▶ [Exercise requirements] Copy out each line of the data that contains "ResultEnum".

================

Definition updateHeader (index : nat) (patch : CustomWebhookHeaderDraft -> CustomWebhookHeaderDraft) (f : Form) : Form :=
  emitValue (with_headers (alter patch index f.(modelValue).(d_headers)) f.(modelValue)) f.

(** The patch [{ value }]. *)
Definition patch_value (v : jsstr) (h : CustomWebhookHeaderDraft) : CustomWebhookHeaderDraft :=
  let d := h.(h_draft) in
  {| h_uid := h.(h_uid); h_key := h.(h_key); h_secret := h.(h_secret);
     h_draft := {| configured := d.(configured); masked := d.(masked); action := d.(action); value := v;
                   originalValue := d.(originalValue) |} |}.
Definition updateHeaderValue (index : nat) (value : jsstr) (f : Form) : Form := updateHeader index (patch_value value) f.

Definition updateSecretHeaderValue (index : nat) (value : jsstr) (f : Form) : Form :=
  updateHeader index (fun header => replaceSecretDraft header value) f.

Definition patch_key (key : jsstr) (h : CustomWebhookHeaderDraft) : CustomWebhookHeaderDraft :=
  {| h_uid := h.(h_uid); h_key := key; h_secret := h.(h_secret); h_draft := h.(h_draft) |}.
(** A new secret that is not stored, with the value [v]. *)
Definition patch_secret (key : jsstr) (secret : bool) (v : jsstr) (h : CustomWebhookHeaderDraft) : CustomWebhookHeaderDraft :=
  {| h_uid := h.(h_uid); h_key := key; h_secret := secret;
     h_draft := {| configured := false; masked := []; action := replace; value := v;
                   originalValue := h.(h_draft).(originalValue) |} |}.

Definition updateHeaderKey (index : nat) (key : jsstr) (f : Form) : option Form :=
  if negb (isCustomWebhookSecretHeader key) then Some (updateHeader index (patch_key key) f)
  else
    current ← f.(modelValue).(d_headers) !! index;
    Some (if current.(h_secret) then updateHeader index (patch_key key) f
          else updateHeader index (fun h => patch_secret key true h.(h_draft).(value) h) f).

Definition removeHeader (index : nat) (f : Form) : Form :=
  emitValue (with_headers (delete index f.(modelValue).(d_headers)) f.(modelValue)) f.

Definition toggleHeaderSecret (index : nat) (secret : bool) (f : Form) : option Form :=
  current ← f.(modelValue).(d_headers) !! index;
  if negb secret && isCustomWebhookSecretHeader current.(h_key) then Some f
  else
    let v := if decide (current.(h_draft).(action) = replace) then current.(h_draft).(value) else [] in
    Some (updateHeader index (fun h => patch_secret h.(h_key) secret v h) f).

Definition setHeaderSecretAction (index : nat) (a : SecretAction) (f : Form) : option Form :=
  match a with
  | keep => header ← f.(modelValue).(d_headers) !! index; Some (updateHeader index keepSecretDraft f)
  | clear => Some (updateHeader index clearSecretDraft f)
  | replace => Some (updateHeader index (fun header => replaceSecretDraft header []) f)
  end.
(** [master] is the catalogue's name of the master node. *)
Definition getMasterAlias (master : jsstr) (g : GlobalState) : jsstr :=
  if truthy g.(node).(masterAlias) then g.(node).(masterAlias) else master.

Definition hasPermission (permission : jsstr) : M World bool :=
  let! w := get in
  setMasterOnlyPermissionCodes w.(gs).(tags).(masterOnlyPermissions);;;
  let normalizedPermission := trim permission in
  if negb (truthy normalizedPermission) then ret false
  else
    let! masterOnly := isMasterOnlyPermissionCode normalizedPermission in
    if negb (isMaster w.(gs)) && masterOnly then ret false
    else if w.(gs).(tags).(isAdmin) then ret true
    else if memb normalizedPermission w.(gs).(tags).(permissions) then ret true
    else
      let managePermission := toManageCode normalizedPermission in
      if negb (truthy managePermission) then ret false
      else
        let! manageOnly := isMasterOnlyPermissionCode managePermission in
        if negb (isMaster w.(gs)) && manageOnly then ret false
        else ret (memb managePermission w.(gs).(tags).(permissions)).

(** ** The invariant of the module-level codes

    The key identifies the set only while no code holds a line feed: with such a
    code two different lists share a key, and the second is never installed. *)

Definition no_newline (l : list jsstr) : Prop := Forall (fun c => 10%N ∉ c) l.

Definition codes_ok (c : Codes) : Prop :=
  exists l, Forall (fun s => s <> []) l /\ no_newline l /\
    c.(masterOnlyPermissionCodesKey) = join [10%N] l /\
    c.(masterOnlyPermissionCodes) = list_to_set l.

================

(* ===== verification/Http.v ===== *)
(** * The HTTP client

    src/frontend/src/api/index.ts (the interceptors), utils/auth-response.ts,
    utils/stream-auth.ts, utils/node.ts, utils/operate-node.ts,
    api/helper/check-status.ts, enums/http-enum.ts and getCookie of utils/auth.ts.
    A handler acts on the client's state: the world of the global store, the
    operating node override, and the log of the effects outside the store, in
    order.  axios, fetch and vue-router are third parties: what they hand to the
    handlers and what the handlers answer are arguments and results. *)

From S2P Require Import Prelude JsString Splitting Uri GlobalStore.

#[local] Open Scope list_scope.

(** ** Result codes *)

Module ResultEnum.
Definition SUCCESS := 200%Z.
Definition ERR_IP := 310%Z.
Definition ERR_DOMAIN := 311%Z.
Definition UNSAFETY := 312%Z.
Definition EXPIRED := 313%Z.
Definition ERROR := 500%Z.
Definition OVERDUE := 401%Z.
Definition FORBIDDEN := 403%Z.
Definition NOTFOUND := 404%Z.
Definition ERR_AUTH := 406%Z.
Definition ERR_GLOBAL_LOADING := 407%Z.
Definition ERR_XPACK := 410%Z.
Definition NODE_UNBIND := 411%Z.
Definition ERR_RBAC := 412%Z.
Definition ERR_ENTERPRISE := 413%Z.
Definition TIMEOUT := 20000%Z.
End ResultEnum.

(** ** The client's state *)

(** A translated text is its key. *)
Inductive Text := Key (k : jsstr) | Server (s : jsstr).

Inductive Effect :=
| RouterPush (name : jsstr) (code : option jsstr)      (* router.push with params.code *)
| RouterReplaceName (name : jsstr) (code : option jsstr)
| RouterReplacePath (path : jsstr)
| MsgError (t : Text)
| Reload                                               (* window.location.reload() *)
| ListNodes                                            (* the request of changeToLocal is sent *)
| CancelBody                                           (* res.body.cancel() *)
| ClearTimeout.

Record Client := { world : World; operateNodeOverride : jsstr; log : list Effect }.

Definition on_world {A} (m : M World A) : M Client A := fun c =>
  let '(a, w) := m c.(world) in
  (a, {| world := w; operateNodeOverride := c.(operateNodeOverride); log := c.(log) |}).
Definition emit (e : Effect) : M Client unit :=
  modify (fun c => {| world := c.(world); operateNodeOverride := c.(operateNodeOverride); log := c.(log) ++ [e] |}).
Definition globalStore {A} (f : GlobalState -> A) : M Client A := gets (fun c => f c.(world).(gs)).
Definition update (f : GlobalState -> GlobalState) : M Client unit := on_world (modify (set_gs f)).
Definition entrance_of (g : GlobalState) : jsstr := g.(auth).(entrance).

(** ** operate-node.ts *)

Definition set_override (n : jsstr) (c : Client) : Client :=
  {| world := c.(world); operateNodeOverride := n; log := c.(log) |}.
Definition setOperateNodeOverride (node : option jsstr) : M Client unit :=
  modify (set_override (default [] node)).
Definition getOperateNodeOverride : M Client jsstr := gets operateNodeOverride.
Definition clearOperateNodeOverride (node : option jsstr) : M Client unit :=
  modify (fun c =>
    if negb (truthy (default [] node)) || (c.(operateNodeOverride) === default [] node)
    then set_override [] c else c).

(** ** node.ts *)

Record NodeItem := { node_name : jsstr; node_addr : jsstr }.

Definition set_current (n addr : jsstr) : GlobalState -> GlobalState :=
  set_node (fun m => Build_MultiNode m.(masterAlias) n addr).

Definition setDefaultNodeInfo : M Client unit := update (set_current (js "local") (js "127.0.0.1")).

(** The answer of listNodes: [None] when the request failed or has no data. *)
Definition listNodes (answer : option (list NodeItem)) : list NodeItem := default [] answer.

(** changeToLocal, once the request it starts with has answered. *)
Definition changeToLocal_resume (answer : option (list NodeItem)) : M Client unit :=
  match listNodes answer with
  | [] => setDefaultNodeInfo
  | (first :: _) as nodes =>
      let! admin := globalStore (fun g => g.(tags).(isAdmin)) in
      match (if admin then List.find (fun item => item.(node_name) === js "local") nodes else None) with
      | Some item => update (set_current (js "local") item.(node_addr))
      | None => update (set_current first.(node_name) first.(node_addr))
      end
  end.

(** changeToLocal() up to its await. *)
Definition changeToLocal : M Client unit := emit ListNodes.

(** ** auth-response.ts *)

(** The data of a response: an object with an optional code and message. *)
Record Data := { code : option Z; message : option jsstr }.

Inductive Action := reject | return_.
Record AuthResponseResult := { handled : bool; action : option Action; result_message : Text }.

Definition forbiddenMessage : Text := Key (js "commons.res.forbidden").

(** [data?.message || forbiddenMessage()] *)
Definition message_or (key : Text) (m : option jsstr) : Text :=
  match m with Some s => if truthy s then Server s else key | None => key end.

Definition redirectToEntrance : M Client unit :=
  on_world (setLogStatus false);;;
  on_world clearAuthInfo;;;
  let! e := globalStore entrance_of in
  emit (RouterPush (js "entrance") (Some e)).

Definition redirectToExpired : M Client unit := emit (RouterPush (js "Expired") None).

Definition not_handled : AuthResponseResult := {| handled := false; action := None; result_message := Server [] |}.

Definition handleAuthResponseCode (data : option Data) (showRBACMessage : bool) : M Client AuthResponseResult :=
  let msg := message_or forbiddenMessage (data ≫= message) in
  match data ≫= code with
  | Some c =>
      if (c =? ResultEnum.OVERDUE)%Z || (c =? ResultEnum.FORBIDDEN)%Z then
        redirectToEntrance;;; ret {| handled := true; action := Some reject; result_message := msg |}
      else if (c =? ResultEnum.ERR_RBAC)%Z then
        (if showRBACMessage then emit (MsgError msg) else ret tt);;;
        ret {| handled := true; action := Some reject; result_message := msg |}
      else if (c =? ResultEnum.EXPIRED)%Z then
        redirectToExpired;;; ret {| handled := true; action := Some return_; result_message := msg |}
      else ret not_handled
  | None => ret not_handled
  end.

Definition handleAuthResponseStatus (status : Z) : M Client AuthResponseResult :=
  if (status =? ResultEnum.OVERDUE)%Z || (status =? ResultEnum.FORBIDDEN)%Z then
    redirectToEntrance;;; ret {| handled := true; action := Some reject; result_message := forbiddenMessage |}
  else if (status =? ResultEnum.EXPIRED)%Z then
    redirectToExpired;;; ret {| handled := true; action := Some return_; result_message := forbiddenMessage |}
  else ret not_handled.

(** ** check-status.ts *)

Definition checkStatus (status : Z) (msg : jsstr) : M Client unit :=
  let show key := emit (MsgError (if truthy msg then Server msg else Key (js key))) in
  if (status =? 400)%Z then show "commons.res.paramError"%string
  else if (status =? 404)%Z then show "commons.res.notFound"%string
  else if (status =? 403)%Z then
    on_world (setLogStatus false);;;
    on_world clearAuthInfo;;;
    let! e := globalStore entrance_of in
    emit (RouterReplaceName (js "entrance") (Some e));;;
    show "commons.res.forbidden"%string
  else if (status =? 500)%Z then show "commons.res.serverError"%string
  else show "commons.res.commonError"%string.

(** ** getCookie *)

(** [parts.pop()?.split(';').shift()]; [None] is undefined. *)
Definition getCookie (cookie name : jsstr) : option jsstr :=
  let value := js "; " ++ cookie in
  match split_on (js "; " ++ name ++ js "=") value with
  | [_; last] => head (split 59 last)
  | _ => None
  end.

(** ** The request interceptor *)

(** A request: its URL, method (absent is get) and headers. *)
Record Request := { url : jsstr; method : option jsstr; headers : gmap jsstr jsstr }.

================

▶ [Output for this task]
Module ResultEnum.
End ResultEnum.
      if (c =? ResultEnum.OVERDUE)%Z || (c =? ResultEnum.FORBIDDEN)%Z then
      else if (c =? ResultEnum.ERR_RBAC)%Z then
      else if (c =? ResultEnum.EXPIRED)%Z then
  if (status =? ResultEnum.OVERDUE)%Z || (status =? ResultEnum.FORBIDDEN)%Z then
  else if (status =? ResultEnum.EXPIRED)%Z then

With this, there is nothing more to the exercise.